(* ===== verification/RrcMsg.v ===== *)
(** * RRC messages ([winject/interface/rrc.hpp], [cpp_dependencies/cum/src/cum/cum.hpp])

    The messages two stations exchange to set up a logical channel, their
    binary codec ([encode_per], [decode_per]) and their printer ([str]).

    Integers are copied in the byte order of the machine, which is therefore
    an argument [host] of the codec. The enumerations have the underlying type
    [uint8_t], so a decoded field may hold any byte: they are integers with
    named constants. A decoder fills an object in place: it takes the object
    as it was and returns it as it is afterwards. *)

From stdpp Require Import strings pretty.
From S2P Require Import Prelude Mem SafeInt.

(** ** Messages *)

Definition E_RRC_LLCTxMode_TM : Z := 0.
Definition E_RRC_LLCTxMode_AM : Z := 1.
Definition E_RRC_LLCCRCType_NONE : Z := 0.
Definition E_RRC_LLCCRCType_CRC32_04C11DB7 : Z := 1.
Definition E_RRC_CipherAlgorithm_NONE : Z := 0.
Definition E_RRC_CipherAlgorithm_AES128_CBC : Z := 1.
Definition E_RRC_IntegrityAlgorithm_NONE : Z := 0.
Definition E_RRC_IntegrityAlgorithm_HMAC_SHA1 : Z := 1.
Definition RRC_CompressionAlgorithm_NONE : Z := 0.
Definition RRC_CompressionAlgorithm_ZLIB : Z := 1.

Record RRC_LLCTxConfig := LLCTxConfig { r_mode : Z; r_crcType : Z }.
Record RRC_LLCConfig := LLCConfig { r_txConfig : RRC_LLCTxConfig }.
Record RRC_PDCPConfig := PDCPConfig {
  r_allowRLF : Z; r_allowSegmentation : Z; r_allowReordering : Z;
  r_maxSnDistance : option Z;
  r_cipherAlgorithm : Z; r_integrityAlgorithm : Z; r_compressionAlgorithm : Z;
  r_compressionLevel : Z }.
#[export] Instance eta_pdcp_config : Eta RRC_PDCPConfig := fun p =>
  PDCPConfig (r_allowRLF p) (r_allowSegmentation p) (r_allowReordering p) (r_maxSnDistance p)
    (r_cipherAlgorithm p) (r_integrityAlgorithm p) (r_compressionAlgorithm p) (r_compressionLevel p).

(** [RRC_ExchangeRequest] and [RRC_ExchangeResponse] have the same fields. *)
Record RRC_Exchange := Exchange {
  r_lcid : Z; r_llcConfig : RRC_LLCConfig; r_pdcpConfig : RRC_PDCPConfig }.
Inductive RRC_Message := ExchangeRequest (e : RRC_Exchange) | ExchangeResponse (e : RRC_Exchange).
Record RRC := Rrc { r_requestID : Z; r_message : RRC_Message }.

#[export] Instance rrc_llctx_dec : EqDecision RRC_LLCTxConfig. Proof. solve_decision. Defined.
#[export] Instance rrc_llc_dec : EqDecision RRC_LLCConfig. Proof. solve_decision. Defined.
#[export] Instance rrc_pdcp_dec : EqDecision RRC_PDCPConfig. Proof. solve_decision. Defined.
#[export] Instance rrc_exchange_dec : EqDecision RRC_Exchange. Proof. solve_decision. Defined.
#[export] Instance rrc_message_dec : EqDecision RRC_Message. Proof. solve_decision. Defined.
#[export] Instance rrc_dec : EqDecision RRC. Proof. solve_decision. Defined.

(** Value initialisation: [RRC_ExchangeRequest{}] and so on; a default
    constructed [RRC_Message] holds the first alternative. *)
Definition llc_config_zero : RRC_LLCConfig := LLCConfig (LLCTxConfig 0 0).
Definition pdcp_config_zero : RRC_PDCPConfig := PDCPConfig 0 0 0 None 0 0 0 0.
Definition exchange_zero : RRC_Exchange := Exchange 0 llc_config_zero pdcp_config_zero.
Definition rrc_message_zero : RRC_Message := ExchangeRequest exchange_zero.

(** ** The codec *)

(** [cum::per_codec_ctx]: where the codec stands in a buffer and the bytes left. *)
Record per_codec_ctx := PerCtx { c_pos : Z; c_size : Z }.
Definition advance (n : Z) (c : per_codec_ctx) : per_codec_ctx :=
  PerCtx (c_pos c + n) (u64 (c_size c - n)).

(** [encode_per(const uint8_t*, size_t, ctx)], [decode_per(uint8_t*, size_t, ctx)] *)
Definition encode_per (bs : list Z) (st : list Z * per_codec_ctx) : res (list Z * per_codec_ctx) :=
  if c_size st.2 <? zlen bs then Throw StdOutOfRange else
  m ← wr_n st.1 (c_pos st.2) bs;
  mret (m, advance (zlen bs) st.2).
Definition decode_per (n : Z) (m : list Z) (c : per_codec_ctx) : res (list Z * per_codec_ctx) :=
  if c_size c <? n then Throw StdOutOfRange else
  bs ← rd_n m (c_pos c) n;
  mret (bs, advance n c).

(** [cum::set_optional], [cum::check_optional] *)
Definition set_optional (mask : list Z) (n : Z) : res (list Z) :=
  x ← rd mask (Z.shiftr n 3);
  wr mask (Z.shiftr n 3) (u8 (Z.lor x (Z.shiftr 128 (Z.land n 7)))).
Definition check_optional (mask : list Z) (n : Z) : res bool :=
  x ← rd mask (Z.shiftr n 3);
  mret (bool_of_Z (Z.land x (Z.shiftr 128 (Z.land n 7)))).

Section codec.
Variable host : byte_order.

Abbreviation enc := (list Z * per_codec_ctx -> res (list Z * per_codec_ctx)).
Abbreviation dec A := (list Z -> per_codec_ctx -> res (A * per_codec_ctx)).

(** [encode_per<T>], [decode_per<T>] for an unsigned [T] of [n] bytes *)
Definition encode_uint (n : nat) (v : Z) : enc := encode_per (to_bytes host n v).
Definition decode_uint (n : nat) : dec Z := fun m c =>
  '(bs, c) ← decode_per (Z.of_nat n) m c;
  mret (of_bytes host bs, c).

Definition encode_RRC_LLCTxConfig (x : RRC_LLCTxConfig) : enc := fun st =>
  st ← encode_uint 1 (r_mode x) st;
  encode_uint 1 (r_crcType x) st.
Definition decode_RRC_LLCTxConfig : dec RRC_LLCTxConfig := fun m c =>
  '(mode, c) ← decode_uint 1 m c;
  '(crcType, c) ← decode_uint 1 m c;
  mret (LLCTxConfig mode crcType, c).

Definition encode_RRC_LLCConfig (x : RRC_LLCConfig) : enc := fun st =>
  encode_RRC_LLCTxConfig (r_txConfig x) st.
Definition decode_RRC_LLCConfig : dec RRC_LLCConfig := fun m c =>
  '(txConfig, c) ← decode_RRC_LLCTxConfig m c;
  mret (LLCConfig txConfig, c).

|---|

→ What the task requires:
Copy out the lines of the data where the word "StdOutOfRange" can be found.

→ Written answer:
  if c_size st.2 <? zlen bs then Throw StdOutOfRange else
  if c_size c <? n then Throw StdOutOfRange else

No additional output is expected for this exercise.